>>>>>

Definition step2 : M pyval :=
  print rule ;; print (Say "2  ASK A QUESTION" []) ;; print rule ;;
  ask_response <- ask_question E question false ;;
  ok <- has_path ask_response (py "result") (py "session_id") ;;
  if ok : bool then
    result <- lift (getitem ask_response (py "result")) ;;
    session_id <- lift (getitem result (py "session_id")) ;;
    print (Say "Session created: {}" [session_id]) ;;
    result <- lift (getitem ask_response (py "result")) ;;
    status <- lift (getitem result (py "status")) ;;
    print (Say "   Status: {}" [status]) ;;
    ret session_id
  else ret PyNone.

Definition step3 (session_id : pyval) : M unit :=
  if truthy session_id then
    print rule ;; print (Say "3  GET SESSION DETAILS" []) ;; print rule ;;
    session_response <- get_session E session_id ;;
    has_result <- lift (contains (py "result") session_response) ;;
    if has_result : bool then
      session <- lift (getitem session_response (py "result")) ;;
      id <- lift (getitem session (py "id")) ;;
      print (Say "Session: {}" [id]) ;;
      q <- lift (getitem session (py "question")) ;;
      print (Say "   Question: {}" [q]) ;;
      status <- lift (getitem session (py "status")) ;;
      print (Say "   Status: {}" [status]) ;;
      responses <- lift (getitem session (py "responses")) ;;
      n <- lift (len responses) ;;
      print (Say "   Responses: {}" [PyInt n]) ;;
      consensus <- lift (getitem session (py "consensus")) ;;
      print (Say "   Consensus: {}" [consensus])
    else ret tt
  else ret tt.

Definition step4 : M unit :=
  print rule ;; print (Say "4  LIST ALL SESSIONS" []) ;; print rule ;;
  list_response <- list_sessions E ;;
  has_result <- lift (contains (py "result") list_response) ;;
  if has_result : bool then
    sessions <- lift (getitem list_response (py "result")) ;;
    n <- lift (len sessions) ;;
    print (Say "Total sessions: {}" [PyInt n]) ;;
    items <- lift (iter sessions) ;;
    for_each (combine (map Z.of_nat (seq 1 (List.length items))) items)
      (fun i_session =>
         let session := snd i_session in
         print (Say "   Session {}:" [PyInt (fst i_session)]) ;;
         id <- lift (getitem session (py "id")) ;;
         print (Say "   ID: {}" [id]) ;;
         q <- lift (getitem session (py "question")) ;;
         q60 <- lift (slice60 q) ;;
         print (Say "   Question: {}..." [q60]) ;;
         status <- lift (getitem session (py "status")) ;;
         print (Say "   Status: {}" [status]) ;;
         responses <- lift (getitem session (py "responses")) ;;
         k <- lift (len responses) ;;
         print (Say "   Responses: {}" [PyInt k]))
  else ret tt.

Definition demo : M unit :=
  step1 ;;
  session_id <- step2 ;;
  step3 session_id ;;
  step4 ;;
  print rule ;; print (Say "Demo completed successfully!" []) ;; print rule.

Definition main : M unit :=
  print (Say "Council Of Dicks - MCP Client Example" []) ;;
  print rule ;;
  set_self (__init__ (py "localhost") 9001%Z) ;;
  connect E ;;
  try_finally
    (try_except demo is_Exception
       (fun e => print (SayError e) ;; print_exc e))
    close.

(** The script run as a program: [main()] under the interpreter. *)
Inductive exit : Type :=
| Exit (status : Z)
| NoVerdict (g : gap).

Definition boot : state :=
  {| self := __init__ [] 0%Z; stdout := []; stderr := []; net := [] |}.

Definition run_script : exit * state :=
  match main boot with
  | (Ret _, st) => (Exit 0%Z, st)
  | (Raise (SystemExit code), st) => (Exit code, st)
  | (Raise e, st) =>
      (Exit 1%Z, {| self := self st; stdout := stdout st;
                    stderr := stderr st ++ [Traceback e]; net := net st |})
  | (Unmodelled g, st) => (NoVerdict g, st)
  end.
End Main.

<<<<<

Please give the listing again exactly, line for line.

Definition step2 : M pyval :=
  print rule ;; print (Say "2  ASK A QUESTION" []) ;; print rule ;;
  ask_response <- ask_question E question false ;;
  ok <- has_path ask_response (py "result") (py "session_id") ;;
  if ok : bool then
    result <- lift (getitem ask_response (py "result")) ;;
    session_id <- lift (getitem result (py "session_id")) ;;
    print (Say "Session created: {}" [session_id]) ;;
    result <- lift (getitem ask_response (py "result")) ;;
    status <- lift (getitem result (py "status")) ;;
    print (Say "   Status: {}" [status]) ;;
    ret session_id
  else ret PyNone.

Definition step3 (session_id : pyval) : M unit :=
  if truthy session_id then
    print rule ;; print (Say "3  GET SESSION DETAILS" []) ;; print rule ;;
    session_response <- get_session E session_id ;;
    has_result <- lift (contains (py "result") session_response) ;;
    if has_result : bool then
      session <- lift (getitem session_response (py "result")) ;;
      id <- lift (getitem session (py "id")) ;;
      print (Say "Session: {}" [id]) ;;
      q <- lift (getitem session (py "question")) ;;
      print (Say "   Question: {}" [q]) ;;
      status <- lift (getitem session (py "status")) ;;
      print (Say "   Status: {}" [status]) ;;
      responses <- lift (getitem session (py "responses")) ;;
      n <- lift (len responses) ;;
      print (Say "   Responses: {}" [PyInt n]) ;;
      consensus <- lift (getitem session (py "consensus")) ;;
      print (Say "   Consensus: {}" [consensus])
    else ret tt
  else ret tt.

Definition step4 : M unit :=
  print rule ;; print (Say "4  LIST ALL SESSIONS" []) ;; print rule ;;
  list_response <- list_sessions E ;;
  has_result <- lift (contains (py "result") list_response) ;;
  if has_result : bool then
    sessions <- lift (getitem list_response (py "result")) ;;
    n <- lift (len sessions) ;;
    print (Say "Total sessions: {}" [PyInt n]) ;;
    items <- lift (iter sessions) ;;
    for_each (combine (map Z.of_nat (seq 1 (List.length items))) items)
      (fun i_session =>
         let session := snd i_session in
         print (Say "   Session {}:" [PyInt (fst i_session)]) ;;
         id <- lift (getitem session (py "id")) ;;
         print (Say "   ID: {}" [id]) ;;
         q <- lift (getitem session (py "question")) ;;
         q60 <- lift (slice60 q) ;;
         print (Say "   Question: {}..." [q60]) ;;
         status <- lift (getitem session (py "status")) ;;
         print (Say "   Status: {}" [status]) ;;
         responses <- lift (getitem session (py "responses")) ;;
         k <- lift (len responses) ;;
         print (Say "   Responses: {}" [PyInt k]))
  else ret tt.

Definition demo : M unit :=
  step1 ;;
  session_id <- step2 ;;
  step3 session_id ;;
  step4 ;;
  print rule ;; print (Say "Demo completed successfully!" []) ;; print rule.

Definition main : M unit :=
  print (Say "Council Of Dicks - MCP Client Example" []) ;;
  print rule ;;
  set_self (__init__ (py "localhost") 9001%Z) ;;
  connect E ;;
  try_finally
    (try_except demo is_Exception
       (fun e => print (SayError e) ;; print_exc e))
    close.

(** The script run as a program: [main()] under the interpreter. *)
Inductive exit : Type :=
| Exit (status : Z)
| NoVerdict (g : gap).

Definition boot : state :=
  {| self := __init__ [] 0%Z; stdout := []; stderr := []; net := [] |}.

Definition run_script : exit * state :=
  match main boot with
  | (Ret _, st) => (Exit 0%Z, st)
  | (Raise (SystemExit code), st) => (Exit code, st)
  | (Raise e, st) =>
      (Exit 1%Z, {| self := self st; stdout := stdout st;
                    stderr := stderr st ++ [Traceback e]; net := net st |})
  | (Unmodelled g, st) => (NoVerdict g, st)
  end.
End Main.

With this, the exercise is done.